◆ **INSTRUCTIONS TO FOLLOW**
Among the records that follow, find the line with "Definition set_input (v" and the line with "kbd (c_com c).". Set down those lines and all lines between them exactly, without adding anything.

Segment Start: EXERCISE MATERIAL

(* ===== verification/Console.v ===== *)
(** * The console (console.c, kbd.c, uart.c, procdump of proc.c)

    Characters arrive from the keyboard and the serial line by interrupts and
    are edited in a ring; a reader takes whole lines from it.  Output goes to
    the screen and to the serial line.  Operations that do not sleep act on the
    [console] part of the state alone and are run on the kernel with [on_cons].

    The specification of the input side is a pair of lists, the characters a
    reader may take and the line being edited ([line_rep]). *)
From S2P Require Import Prelude Mmu Str Spinlock Kalloc Proc Exec Sched Store Apic Bio Ide Log LogCrash Fs Pipe Trap.

Definition CONSOLE : Z := 1.
Definition CONS_LOCK : nat := 9%nat.
Definition CONS_CHAN : chan := CObj 1002.
Definition BACKSPACE : Z := 0x100.
Definition NEWLINE : Z := 10.
(** [C(x)], the code of Control-x. *)
Definition Ctl (x : Z) : Z := x - 64.

Definition set_input (v : input) (c : console) : console :=
  mkConsole (c_locking c) (c_panicked c) v (c_crt c) (c_pos c) (c_port c) (c_uart c) (c_serial c) (c_shift c) (c_kbd c) (c_com c).
Definition set_screen (crt : list Z) (pos : Z) (c : console) : console :=
  mkConsole (c_locking c) (c_panicked c) (c_input c) crt pos (c_port c) (c_uart c) (c_serial c) (c_shift c) (c_kbd c) (c_com c).
Definition set_serial (v : list Z) (c : console) : console :=
  mkConsole (c_locking c) (c_panicked c) (c_input c) (c_crt c) (c_pos c) (c_port c) (c_uart c) v (c_shift c) (c_kbd c) (c_com c).
Definition set_uart (v : Z) (com : list Z) (c : console) : console :=
  mkConsole (c_locking c) (c_panicked c) (c_input c) (c_crt c) (c_pos c) (c_port c) v (c_serial c) (c_shift c) (c_kbd c) com.
Definition set_kbd (shift : Z) (kbd : list Z) (c : console) : console :=
  mkConsole (c_locking c) (c_panicked c) (c_input c) (c_crt c) (c_pos c) (c_port c) (c_uart c) (c_serial c) shift kbd (c_com c).
Definition set_flags (locking panicked : Z) (c : console) : console :=
  mkConsole locking panicked (c_input c) (c_crt c) (c_pos c) (c_port c) (c_uart c) (c_serial c) (c_shift c) (c_kbd c) (c_com c).

Definition on_cons {A} (m : M console A) : M kfs A :=
  zoom (fun s => st_cons (k_ext s)) (fun c => upd_store (set_cons c)) m.

(** ** uart.c

    [outb] sends the low byte; the wait for the transmitter changes nothing. *)
Definition uartputc (c : Z) : M console unit :=
  u <~ gets c_uart ;;
  if u =? 0 then ret tt
  else modify (fun k => set_serial (c_serial k ++ [u8 c]) k).
Definition uartgetc : M console Z :=
  u <~ gets c_uart ;;
  if u =? 0 then ret (-1)
  else
    com <~ gets c_com ;;
    match com with
    | [] => ret (-1)
    | c :: com => modify (set_uart u com) ;;; ret c
    end.
(** "xv6...\n" *)
Definition hello : list Z := [120; 118; 54; 46; 46; 46; 10].
Definition COM1 : Z := 0x3f8.
Definition uartinit : M kfs unit :=
  Apic.outb (COM1 + 2) 0 ;;;
  Apic.outb (COM1 + 3) 0x80 ;;;
  Apic.outb (COM1 + 0) (115200 / 9600) ;;;
  Apic.outb (COM1 + 1) 0 ;;;
  Apic.outb (COM1 + 3) 0x03 ;;;
  Apic.outb (COM1 + 4) 0 ;;;
  Apic.outb (COM1 + 1) 0x01 ;;;
  port <~ on_cons (gets c_port) ;;
  if negb port then ret tt
  else
    on_cons (modify (fun k => set_uart 1 (tail (c_com k)) k)) ;;;
    ioapicenable IRQ_COM1 0 ;;;
    for_each hello (fun c => on_cons (uartputc c)).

Segment End: EXERCISE MATERIAL

◆ **RESPONSE TO THIS EXERCISE**
Definition set_input (v : input) (c : console) : console :=
  mkConsole (c_locking c) (c_panicked c) v (c_crt c) (c_pos c) (c_port c) (c_uart c) (c_serial c) (c_shift c) (c_kbd c) (c_com c).
Definition set_screen (crt : list Z) (pos : Z) (c : console) : console :=
  mkConsole (c_locking c) (c_panicked c) (c_input c) crt pos (c_port c) (c_uart c) (c_serial c) (c_shift c) (c_kbd c) (c_com c).
Definition set_serial (v : list Z) (c : console) : console :=
  mkConsole (c_locking c) (c_panicked c) (c_input c) (c_crt c) (c_pos c) (c_port c) (c_uart c) v (c_shift c) (c_kbd c) (c_com c).
Definition set_uart (v : Z) (com : list Z) (c : console) : console :=
  mkConsole (c_locking c) (c_panicked c) (c_input c) (c_crt c) (c_pos c) (c_port c) v (c_serial c) (c_shift c) (c_kbd c) com.
Definition set_kbd (shift : Z) (kbd : list Z) (c : console) : console :=
  mkConsole (c_locking c) (c_panicked c) (c_input c) (c_crt c) (c_pos c) (c_port c) (c_uart c) (c_serial c) shift kbd (c_com c).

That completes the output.